This is a summary, written by members of the CITF Secretariat, of
Hutchison SM, De-Jongh González O, Watts A, Oberle E, Gadermann A, Goldfarb DM, Oberlander TF, Lavoie PM, Mâsse LC. Anxiety symptoms, psychological distress, and optimism in school staff: Testing associations with stressors and coping during the second year of the COVID-19 pandemic. J Affect Disord Reports. 2023 Oct 6. doi: https://doi.org/10.1016/j.jadr.2023.100662.
The results and/or conclusions contained in the research do not necessarily reflect the views of all CITF members.
A CITF-funded study, published in the Journal of Affective Disorders Reports, found that school staff who felt they were at higher risk of getting COVID-19 reported higher anxiety symptoms. Female school staff who perceived they had a higher risk of getting COVID-19 experienced higher levels of psychological distress and had lower levels of optimism. This study was led by Drs. Pascal Lavoie and Louise C Mâsse (University of British Columbia).

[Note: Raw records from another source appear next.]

Lemma complete_cut off recs f d f2 k : logs off recs f -> logs off (recs ++ [d]) f2 -> off + blen f <= k < off + blen f2 ->
  LogProofs.complete off (recs ++ [d]) k = length recs.
Proof.
  intros Hl. revert f2. induction Hl as [off|off d0 recs bs bs' He Hr Hl IH]; intros f2 H2 Hk.
  - inversion H2 as [|? ? ? bs1 bs2 He1 Hr1 Hl1]; subst. inversion Hl1; subst. cbn [app LogProofs.complete]. rewrite Hr1.
    rewrite app_nil_r, blen_nil in *. by rewrite (proj2 (Z.leb_gt _ _)) by lia.
  - cbn [app] in H2. inversion H2 as [|? ? ? bs1 bs2 He1 Hr1 Hl1]; subst. cbn [app LogProofs.complete length]. rewrite Hr.
    assert (blen bs1 = blen bs) as Eb by lia. rewrite !blen_app, Eb in Hk. rewrite Eb in Hl1.
    pose proof (blen_nonneg bs'). rewrite (proj2 (Z.leb_le _ _)) by lia. f_equal. apply (IH bs2 Hl1). lia.
Qed.
(** What [Recover] of a set of edits gives, compared with a version of [w]. *)
Definition restores (w : World) (vs' : VersionSet) : Prop :=
  (forall env : E, winv {| w_env := env; w_vs := vs'; w_phase := Idle; w_held := ∅ |}) /\ descriptor_log_ vs' = None /\
  (exists o o', vs_objects (w_vs w) !! durable_version w = Some o /\ vs_objects vs' !! current_ vs' = Some o' /\
    forall L, L ∈ levels ->
      abs_version (st_files (vs_store vs')) (vo_version o') L = abs_version (st_files (vs_store (w_vs w))) (vo_version o) L /\
      guard_keys (at_level (guards_ (vo_version o')) L) = guard_keys (at_level (guards_ (vo_version o)) L)) /\
  (log_number_ vs', prev_log_number_ vs') = durable_log w /\ last_sequence_ vs' <= last_sequence_ (w_vs w) /\
  next_file_number_ vs' = u64 (manifest_file_number_ vs' + 1).
Lemma recovered_restores w es lg nx sq vs' : recovered_set ucmp (E := E) es lg nx sq vs' -> shows (w_vs w) (durable_version w) es ->
  (lg, default 0 (last_number has_prev_log_number_ VersionEdit.prev_log_number_ es None)) = durable_log w ->
  sq <= last_sequence_ (w_vs w) -> restores w vs'.
Proof.
  intros [R1 (o' & E' & R2) R3 (N1 & N2 & N3 & N4 & N5)] (o & E0 & Hs) Hlog Hsq. split_and!; try done.
  - exists o, o'. split_and!; try done. intros L HL. destruct (R2 L HL) as [-> ->], (Hs L HL) as [-> ->]. done.
  - by rewrite N1, N2.
  - by rewrite N3.
  - by rewrite N5, N4.
Qed.
Lemma written_numbers w H B : logged w H B -> ~ (exists pd s, w_phase w = Writing pd s /\ pd_new_manifest pd = true) ->
  exists lg pl nx sq,
    last_number has_log_number_ VersionEdit.log_number_ (H ++ written (w_phase w)) None = Some lg /\
    last_number has_prev_log_number_ VersionEdit.prev_log_number_ (H ++ written (w_phase w)) None = Some pl /\
    last_number has_next_file_number_ VersionEdit.next_file_number_ (H ++ written (w_phase w)) None = Some nx /\
    last_number has_last_sequence_ VersionEdit.last_sequence_ (H ++ written (w_phase w)) None = Some sq /\
    (lg, pl) = durable_log w /\ sq <= last_sequence_ (w_vs w).
Proof.
  intros [_ _ _ _ _ _ _ G8 G9 _] Hnew. unfold durable_log. destruct (w_phase w) as [|pd s|pd s] eqn:Ep; cbn [written] in *.
  - rewrite app_nil_r. destruct G8 as [[]|(nx & sq & ? & ? & ? & ? & ?)]. by eexists _, _, nx, sq.
  - rewrite app_nil_r. destruct G8 as [G8|(nx & sq & ? & ? & ? & ? & ?)]; [|by eexists _, _, nx, sq].
    destruct Hnew. by exists pd, s.
  - destruct (G9 (pd_edit pd) ltac:(by left)) as ((A1 & A2 & A3 & A4) & Hsq). rewrite !last_number_snoc. unfold number_of.
    rewrite A1, A2, A3, A4. by eexists _, _, _, _.
Qed.
Lemma logged_NoDup w H B : logged w H B -> (forall L, L ∈ levels -> NoDup (N0 L ++ (f_number <$> edits_new B L))) ->
  forall L, L ∈ levels -> NoDup (f_number <$> edits_new (H ++ pending_edit (w_phase w)) L).
Proof. intros HH Hnd L HL. rewrite (lg_fresh _ _ _ HH L HL). by apply Hnd. Qed.
Lemma write_phase w w' : vrun w OWrite = Some w' -> exists pd s s', w_phase w = Writing pd s /\ w_phase w' = Written pd s'.
Proof.
  cbn [VersionSetSafety.vrun]. destruct (w_phase w) as [|pd s|pd s]; [done| |done].
  destruct (la_write _ _ _ _ _) as [[[env s'] vs]|]; [|done]. intros [= <-]. by exists pd, s, s'.
Qed.
Lemma shows_durable w H B : logged w H B -> shows (w_vs w) (durable_version w) (H ++ written (w_phase w)).
Proof.
  intros HH. pose proof (lg_current _ _ _ HH) as Hcur. pose proof (lg_pending _ _ _ HH) as Hpend. unfold durable_version.
  destruct (w_phase w); cbn [written]; rewrite ?app_nil_r; [done|done|]. by apply Hpend.
Qed.
Lemma crash_recovers w H B env' f' vs0 : logged w H B ->
  ~ (exists pd s, w_phase w = Writing pd s /\ pd_new_manifest pd = true) ->
  (forall L, L ∈ levels -> NoDup (N0 L ++ (f_number <$> edits_new B L))) -> VersionSet_new garbage = Some vs0 ->
  files env' !! CurrentFileName dbname = files (w_env w) !! CurrentFileName dbname ->
  files env' !! manifest = Some f' -> crash_leaves w f' ->
  exists n m, forall fuel, (m <= fuel)%nat -> exists vs',
    Recover ucmp cmp_name dbname asserts garbage n fuel env' vs0 = Some (OK, vs') /\ restores w vs'.
Proof.
  intros HH Hnew Hnd Evs Ecur Hf' Hcrash.
  destruct (written_numbers w H B HH Hnew) as (lg & pl & nx & sq & N1 & N2 & N3 & N4 & N5 & N6).
  destruct (lg_CURRENT _ _ _ HH) as [?|HC]; [done|]. rewrite HC in Ecur. pose proof (logged_NoDup w H B HH Hnd) as Hnd'.
  destruct (lg_file _ _ _ HH) as (f & Ed & Hf & Hl & Hsz).
  assert (exists es f2 k, f' = take (Z.to_nat k) f2 /\ logs 0 ((fun e => record_of e) <$> es) f2 /\ blen f2 < 2 ^ 32 /\
    Forall (loggable cmp_name) es /\ (forall L, L ∈ levels -> NoDup (f_number <$> edits_new es L)) /\
    take (LogProofs.complete 0 ((fun e => record_of e) <$> es) k) es = H ++ written (w_phase w))
    as (es & f2 & k & -> & Hl2 & Hsz2 & Hlog & Hfr & Ecut).
  { destruct Hcrash as [Hx|(w' & f0 & f2 & k & Hrun & Hph & Hfit & Hf0 & Hf2 & Hk & ->)].
    - exists (H ++ written (w_phase w)), f, (blen f). assert (f' = f) as -> by congruence. split_and!; try done.
      + rewrite take_ge; [done|unfold blen; lia].
      + apply (lg_edits _ _ _ HH).
      + intros L HL. specialize (Hnd' L HL). destruct (w_phase w); cbn [written pending_edit] in *; rewrite ?app_nil_r in *; [done| |done].
        rewrite edits_new_snoc, fmap_app in Hnd'. by apply NoDup_app in Hnd' as [? _].
      + rewrite (complete_all 0 _ f) by (done || lia). rewrite length_fmap. by rewrite take_ge.
    - pose proof (write_logged w w' H B HH Hfit Hrun Hph) as HH'. destruct (write_phase w w' Hrun) as (pd & s & s' & Ew & Ew').
      destruct (lg_file _ _ _ HH') as (f3 & _ & Hf3 & Hl3 & Hsz3). pose proof (lg_edits _ _ _ HH') as Hlog.
      assert (f3 = f2) as -> by congruence. assert (f0 = f) as -> by congruence.
      rewrite Ew in *. rewrite Ew' in *. cbn [written pending_edit] in *. rewrite app_nil_r in *.
      exists (H ++ [pd_edit pd]), f2, k. split_and!; try done. rewrite fmap_app in *. cbn [fmap list_fmap] in *.
      rewrite (complete_cut 0 _ f (record_of (pd_edit pd)) f2 k Hl Hl3) by lia. rewrite length_fmap. by rewrite take_app_length. }
  exists (S (length es)), (S (length f2 + length (current_contents n0))). intros fuel Hfuel.
  destruct (Recover_ok ucmp Hc Hid cmp_name dbname asserts garbage files env' vs0 es f2 k n0 fuel lg nx sq) as (vs' & Er & Hrec);
    try done; try (by rewrite Ecut); try lia.
  exists vs'. split; [done|]. rewrite Ecut in Hrec. eapply recovered_restores; [exact Hrec|by eapply shows_durable| |done].
  by rewrite N2.
Qed.
End Invariant.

- Female school staff overall reported higher levels of anxiety symptoms compared to male staff, although both groups reported similar levels of psychological distress and optimism.
- Both male and female school staff with poorer mental health outcomes (higher anxiety, higher psychological distress, and/or lower optimism) were more likely to: have a greater perceived risk of getting COVID-19, be younger, and/or have a lower education level.
- Among females who perceived they had a low familial risk of COVID-19, living with others reduced the negative effect of pandemic stressors on mental health outcomes as it was associated with lower anxiety symptoms and greater optimism.
- Although female school staff with moderate or serious levels of psychological distress were more likely to report unhealthy behaviours, female staff whose coping responses included favorable health behaviours (being physically active and limiting unhealthy eating habits and alcohol intake) had lower anxiety and psychological distress. Overall, health behaviours did not influence associations between stressors and mental health.
This study highlights the critical impact of the COVID-19 pandemic on the mental health of school staff, with differences between males and females, and the need for ongoing proactive prevention and intervention strategies to address the well-being of school staff.
This study included 2,343 school staff (teachers, teacher librarians, resource teachers, student support workers, administrators, and youth and family workers among others) from the greater Vancouver area in British Columbia, Canada. The participants completed an online questionnaire between February 3 and June 18, 2021 as part of a longitudinal “Tracking COVID-19 for Safer Schools” study looking at the impact of COVID-19 on schools.